Lemma occupancy_push q :
  q_ok q → q_full q = false → q_ok (q_push q) ∧ occupancy (q_push q) = occupancy q + 1.
Proof.
  destruct q as [mx pm r w]. intros ([? ?] & ? & ? & ?) Hf. unfold q_full in Hf. zbool. simpl in *.
  unfold q_push, occupancy, modify, q_ok. simpl.
  pose proof (Z.mod_pos_bound (w + 1) pm ltac:(lia)) as Hm.
  unfold u32. rewrite (Z.mod_small ((w + 1) mod pm)) by lia.
  unfold u64 in *. rewrite (Z.mod_small (w + pm - r)) in * by lia.
  rewrite (Z.mod_small ((w + 1) mod pm + pm - r)) by lia.
  split; [split_and!; lia|].
  assert (∀ a b, 0 ≤ b < pm → (∃ k, a = b + k * pm) → a mod pm = b) as Hmod.
  { intros a b Hb [k ->]. rewrite Z.mod_add by lia. by apply Z.mod_small. }
  destruct (decide (r ≤ w)).
  - rewrite (Hmod (w + pm - r) (w - r)) in Hf |- * by (lia || (exists 1; lia)).
    destruct (decide (w + 1 = pm)).
    + rewrite (Hmod (w + 1) 0) by (lia || (exists 1; lia)).
      rewrite (Hmod (0 + pm - r) (pm - r)) by (lia || (exists 0; lia)). lia.
    + rewrite (Z.mod_small (w + 1)) by lia.
      rewrite (Hmod (w + 1 + pm - r) (w + 1 - r)) by (lia || (exists 1; lia)). lia.
  - rewrite (Hmod (w + pm - r) (w + pm - r)) in Hf |- * by (lia || (exists 0; lia)).
    rewrite (Z.mod_small (w + 1)) by lia.
    rewrite (Hmod (w + 1 + pm - r) (w + 1 + pm - r)) by (lia || (exists 0; lia)). lia.
Qed.

(** What pushing leaves alone. *)
Definition push_frame (s s' : mst) : Prop :=
  ms_ids s' = ms_ids s ∧ ms_txns s' = ms_txns s ∧ ms_data_width s' = ms_data_width s ∧
  ms_strb_width s' = ms_strb_width s ∧ ms_exp_err_rsp s' = ms_exp_err_rsp s ∧
  ms_id_width s' = ms_id_width s.

Lemma push_frame_trans s1 s2 s3 : push_frame s1 s2 → push_frame s2 s3 → push_frame s1 s3.
Proof. unfold push_frame. intuition congruence. Qed.

(** A well-formed beat is pushed exactly when its FIFO has room. *)
Lemma push_spec t s :
  txn_wf t → widths_ok s →
  let ok := negb (q_full (q_of (chan_of t) s)) in
  ∃ s' evs, push t s = (ok, s', evs) ∧ push_frame s s' ∧
    (∀ c, q_of c s' = if decide (c = chan_of t ∧ ok = true) then q_push (q_of c s) else q_of c s) ∧
    (∀ c, pushed c evs = if decide (c = chan_of t ∧ ok = true) then [t] else []) ∧
    (∀ c, queued c evs = []).
Proof.
  intros Ht [Hw _]. destruct t as [a|w]; cbn [chan_of push].
  - assert (∀ c, on_chan c [TA a] = if decide (c = if a_w a then AW else AR) then [TA a] else [])
      as Hc by (intros c; unfold on_chan; rewrite filter_cons, filter_nil; simpl; by repeat case_decide).
    destruct (a_w a) eqn:Ea; cbn [q_of negb]; cbv zeta;
      match goal with |- context [q_full (?f (modify ?g s))] =>
        change (f (modify g s)) with (f s) end;
      destruct (q_full _) eqn:Ef; cbn [negb]; eexists _, _; (split; [done|]);
      (split; [by split_and!|]); split_and!; intros c; unfold pushed; simpl omap;
      rewrite ?Hc; by destruct c.
  - destruct Ht as [Hs Hd]. cbn [q_of]. destruct (q_full (ms_w s)) eqn:Ef; cbn [negb].
    + eexists _, _. split; [done|]. split; [by split_and!|]. by split_and!; intros [].
    + rewrite (proj2 (Nat.eqb_neq _ 0) Hs), (proj2 (Nat.eqb_eq _ _) Hd). cbn [negb]. cbv zeta.
      assert ((ms_data_width (s <| ms_w ::= q_push |>) =? 64) ||
              (ms_data_width (s <| ms_w ::= q_push |>) =? 512) = true) as ->
        by (unfold modify; simpl; destruct Hw as [->| ->]; done).
      eexists _, _. split; [done|]. split; [by split_and!|]. by split_and!; intros [].
Qed.

Lemma push_loop_spec fl q s c :
  Forall txn_wf q → widths_ok s →
  let '(rest, s', evs) := push_loop fl q s in
  push_frame s s' ∧ queued c evs = [] ∧ Forall txn_wf rest ∧
  pushed c evs ++ on_chan c rest = on_chan c q ∧
  (q_full (q_of c s) = true → pushed c evs = []) ∧
  (q_ok (q_of c s) → occupancy (q_of c s) ≤ q_max (q_of c s) →
   q_ok (q_of c s') ∧ q_max (q_of c s') = q_max (q_of c s) ∧
   occupancy (q_of c s') = occupancy (q_of c s) + Z.of_nat (length (pushed c evs)) ∧
   occupancy (q_of c s') ≤ q_max (q_of c s)).
Proof.
  intros Hq. revert s. induction Hq as [|t q Ht Hq IH]; intros s Hw; simpl.
  { split_and!; try done. intros. split_and!; try done. simpl. lia. }
  destruct (push_spec t s Ht Hw) as (s1 & e1 & -> & Hf & Hq1 & Hp1 & Hu1).
  specialize (IH s1). destruct (push_loop fl q s1) as [[rest s'] e2].
  assert (widths_ok s1) as Hw1 by (unfold widths_ok in *; destruct Hf as (_&_&->&->&_); done).
  destruct (IH Hw1) as (Hf' & Hu & Hr & Ho & Hfull & Hocc). clear IH.
  specialize (Hq1 c). specialize (Hp1 c). specialize (Hu1 c).
  destruct (q_full (q_of (chan_of t) s)) eqn:Ef; simpl negb in *; cbn iota.
  - rewrite decide_False in Hq1 by (by intros [_ ?]).
    rewrite decide_False in Hp1 by (by intros [_ ?]). rewrite Hq1 in Hfull, Hocc.
    destruct (mf_greedy_queue fl); simpl negb; cbn iota.
    + rewrite pushed_app, queued_app, Hp1, Hu1, Hu. simpl app.
      split_and!; [by eapply push_frame_trans|done|by constructor| |done|done].
      unfold on_chan in *. rewrite !filter_cons. destruct (decide (chan_of t = c)) as [<-|]; [|done].
      by rewrite (Hfull Ef) in Ho |- *; simpl in *; rewrite Ho.
    + rewrite Hp1, Hu1, Hq1. split_and!; try done; [by constructor|].
      intros. split_and!; try done. simpl. lia.
  - rewrite pushed_app, queued_app, Hp1, Hu1, Hu. simpl app.
    split_and!; [by eapply push_frame_trans|done|done| | |].
    + rewrite <- app_assoc, Ho. unfold on_chan. rewrite filter_cons.
      destruct (decide (chan_of t = c)) as [<-|Hne]; [by rewrite decide_True|].
      by rewrite decide_False by (intros [? _]; congruence).
    + intros Hc. destruct (decide (chan_of t = c)) as [<-|Hne]; [congruence|].
      rewrite decide_False by (intros [? _]; congruence).
      rewrite decide_False in Hq1 by (intros [? _]; congruence).
      rewrite Hq1 in Hfull. by rewrite (Hfull Hc).
    + intros Hok Hle. destruct (decide (c = chan_of t ∧ true = true)) as [[-> _]|Hne]; rewrite Hq1 in Hocc.
      * destruct (occupancy_push _ Hok Ef) as [Hok' Ho'].
        assert (q_max (q_push (q_of (chan_of t) s)) = q_max (q_of (chan_of t) s)) as Hmx by done.
        assert (occupancy (q_of (chan_of t) s) < q_max (q_of (chan_of t) s)) as Hlt
          by (unfold q_full in Ef; zbool; exact Ef).
        destruct Hocc as (? & ? & ? & ?); [done|lia|]. simpl length. split_and!; try done; lia.
      * destruct Hocc as (? & ? & ? & ?); [done|done|]. simpl app. by split_and!.
Qed.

WHAT IS NEEDED: Above are the entries; copy every line among them that contains the word "congruence".

RESPONSE BELOW:
Proof. unfold push_frame. intuition congruence. Qed.
      by rewrite decide_False by (intros [? _]; congruence).
    + intros Hc. destruct (decide (chan_of t = c)) as [<-|Hne]; [congruence|].
      rewrite decide_False by (intros [? _]; congruence).
      rewrite decide_False in Hq1 by (intros [? _]; congruence).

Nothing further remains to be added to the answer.